(** The part of the graphics toolkit and of libm the simulation calls. *)
Class Toolkit : Type := {
  FloatRect : Type;
  (** [sprite.getGlobalBounds()] of the sprite of an entity *)
  getGlobalBounds : Entity.t -> FloatRect;
  (** [sf::FloatRect::intersects] *)
  intersects : FloatRect -> FloatRect -> bool;
  cosf : float -> float;
  sinf : float -> float }.

(** ** Particle and Explosion *)

(** One draw of the three uniform distributions of [Explosion]. *)
Module ParticleSeed.
Record t : Set := mk { angle : float; speed : float; lifetime : float }.
End ParticleSeed.

Module Particle.
Record t : Set := mk {
  position : Vector2f.t;
  velocity : Vector2f.t;
  color : Color.t;
  lifetime : float;
  maxLifetime : float }.

Section WithToolkit.
Context `{Toolkit}.
Definition new (pos : Vector2f.t) (c : Color.t) (speed angle life : float) : t :=
  mk pos (Vector2f.mk (cosf angle * speed) (sinf angle * speed)) c life life.
End WithToolkit.

(** [bool update(float deltaTime)]: the particle after the call and the
    value returned. *)
Definition update (p : t) (deltaTime : float) : t * bool :=
  let p1 := mk (position p) (velocity p) (color p) (lifetime p - deltaTime) (maxLifetime p) in
  if fle (lifetime p1) 0 then (p1, false)
  else (mk (Vector2f.add (position p1) (Vector2f.scale (velocity p1) deltaTime))
           (velocity p1) (color p1) (lifetime p1) (maxLifetime p1), true).
End Particle.

Module Explosion.
Record t : Set := mk {
  position : Vector2f.t;
  particles : list Particle.t;
  isActive : bool }.

Definition colorOf (i : Z) : Color.t :=
  if Z.rem i 3 =? 0 then Color.mk 255 60 0
  else if Z.rem i 3 =? 1 then Color.mk 255 200 0
  else Color.mk 255 0 0.

Section WithToolkit.
Context `{Toolkit}.
(** [Explosion(position)]: thirty particles, the [i]-th from the [i]-th
    draw [rd i] of the random device. *)
Definition new (pos : Vector2f.t) (rd : nat -> ParticleSeed.t) : t :=
  mk pos
     (map (fun i => Particle.new pos (colorOf (Z.of_nat i))
                      (ParticleSeed.speed (rd i)) (ParticleSeed.angle (rd i))
                      (ParticleSeed.lifetime (rd i)))
          (seq 0 30))
     true.
End WithToolkit.

(** The erase loop over the particles. *)
Fixpoint updateParticles (ps : list Particle.t) (deltaTime : float) : list Particle.t :=
  match ps with
  | [] => []
  | p :: rest =>
      let (p1, alive) := Particle.update p deltaTime in
      if alive then p1 :: updateParticles rest deltaTime
      else updateParticles rest deltaTime
  end.

Definition update (e : t) (deltaTime : float) : t * bool :=
  let ps := updateParticles (particles e) deltaTime in
  (mk (position e) ps (isActive e), negb (match ps with [] => true | _ => false end)).
End Explosion.

(** ** Projectiles *)

Module Bullet.
Record t : Set := mk { entity : Entity.t; damage : float }.

Definition speed : float := 600.

(** [Bullet(texturePath, damage = 10.0f)] *)
Definition new (path : string) (dmg : float) : t :=
  mk (Entity.setScale (Entity.new path) (1 # 2) (1 # 2)) dmg.
Definition defaultDamage : float := 10.

Definition update (b : t) (deltaTime : float) : t :=
  mk (Entity.move (entity b) 0 (- speed * deltaTime)) (damage b).
Definition isOffScreen (b : t) : bool :=
  flt (Vector2f.y (Entity.getPosition (entity b))) 0.
Definition getDamage (b : t) : float := damage b.
Definition getPosition (b : t) : Vector2f.t := Entity.getPosition (entity b).
Definition setPosition (b : t) (px py : float) : t :=
  mk (Entity.setPosition (entity b) px py) (damage b).
Definition setRotation (b : t) (angle : float) : t :=
  mk (Entity.setRotation (entity b) angle) (damage b).
Definition move (b : t) (dx dy : float) : t :=
  mk (Entity.move (entity b) dx dy) (damage b).
End Bullet.

Module Laser.
Record t : Set := mk { entity : Entity.t; lifetime : float; damage : float }.

Definition new : t :=
  mk (Entity.setScale (Entity.new "assets/images/weapons/laser.png") (1 # 2) 10)
     (1 # 2) 1.
Definition update (l : t) (deltaTime : float) : t :=
  mk (entity l) (lifetime l - deltaTime) (damage l).
Definition isActive (l : t) : bool := fgt (lifetime l) 0.
Definition getDamage (l : t) : float := damage l.
Definition setPosition (l : t) (px py : float) : t :=
  mk (Entity.setPosition (entity l) px py) (lifetime l) (damage l).
End Laser.

(** ** Shield *)

Module Shield.
Record t : Set := mk { entity : Entity.t; health : float; active : bool }.

Definition new : t :=
  mk (Entity.setScale (Entity.new "assets/images/effects/shield.png") (6 # 5) (6 # 5))
     100 false.

Definition update (s : t) (deltaTime : float) : t :=
  if active s then
    let h := (health s - 10 * deltaTime)%Q in
    if fle h 0 then mk (entity s) h false else mk (entity s) h (active s)
  else s.

Definition activate (s : t) : t := mk (entity s) 100 true.

Definition isActive (s : t) : bool := active s.
Definition getHealth (s : t) : float := health s.

Definition takeDamage (s : t) (amount : float) : t :=
  let h := (health s - amount)%Q in
  if fle h 0 then mk (entity s) h false else mk (entity s) h (active s).

Definition setPosition (s : t) (p : Vector2f.t) : t :=
  mk (Entity.setPosition (entity s) (Vector2f.x p) (Vector2f.y p)) (health s) (active s).
End Shield.

(** ** Player *)

Module Player.
Record t : Set := mk {
  entity : Entity.t;
  health : Z;
  score : Z;
  weaponType : WeaponType.t;
  shootClock : Clock.t;
  shieldActive : bool;
  shield : Shield.t }.

Definition speed : float := 300.

(** [Player()], constructed at time [now]. *)
Definition new (now : float) : t :=
  mk (Entity.setScale (Entity.new "assets/images/player.png") (1 # 2) (1 # 2))
     100 0 WeaponType.Basic (Clock.mk now) false Shield.new.

Definition getPosition (p : t) : Vector2f.t := Entity.getPosition (entity p).
Definition with_entity (e : Entity.t) (p : t) : t :=
  mk e (health p) (score p) (weaponType p) (shootClock p) (shieldActive p) (shield p).
Definition with_shield (s : Shield.t) (p : t) : t :=
  mk (entity p) (health p) (score p) (weaponType p) (shootClock p) (shieldActive p) s.
Definition with_health (h : Z) (p : t) : t :=
  mk (entity p) h (score p) (weaponType p) (shootClock p) (shieldActive p) (shield p).
Definition with_score (s : Z) (p : t) : t :=
  mk (entity p) (health p) s (weaponType p) (shootClock p) (shieldActive p) (shield p).
Definition with_weaponType (w : WeaponType.t) (p : t) : t :=
  mk (entity p) (health p) (score p) w (shootClock p) (shieldActive p) (shield p).
Definition with_shootClock (c : Clock.t) (p : t) : t :=
  mk (entity p) (health p) (score p) (weaponType p) c (shieldActive p) (shield p).

Definition setPosition (p : t) (px py : float) : t :=
  with_entity (Entity.setPosition (entity p) px py) p.
Definition move (p : t) (dx dy : float) : t :=
  with_entity (Entity.move (entity p) dx dy) p.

== Task to carry out ==
Repeat the records above line by line, from the first line through the line that contains "velocity : Vector2f.t;".

== The completed task ==
(** The part of the graphics toolkit and of libm the simulation calls. *)
Class Toolkit : Type := {
  FloatRect : Type;
  (** [sprite.getGlobalBounds()] of the sprite of an entity *)
  getGlobalBounds : Entity.t -> FloatRect;
  (** [sf::FloatRect::intersects] *)
  intersects : FloatRect -> FloatRect -> bool;
  cosf : float -> float;
  sinf : float -> float }.

(** ** Particle and Explosion *)

(** One draw of the three uniform distributions of [Explosion]. *)
Module ParticleSeed.
Record t : Set := mk { angle : float; speed : float; lifetime : float }.
End ParticleSeed.

Module Particle.
Record t : Set := mk {
  position : Vector2f.t;
  velocity : Vector2f.t;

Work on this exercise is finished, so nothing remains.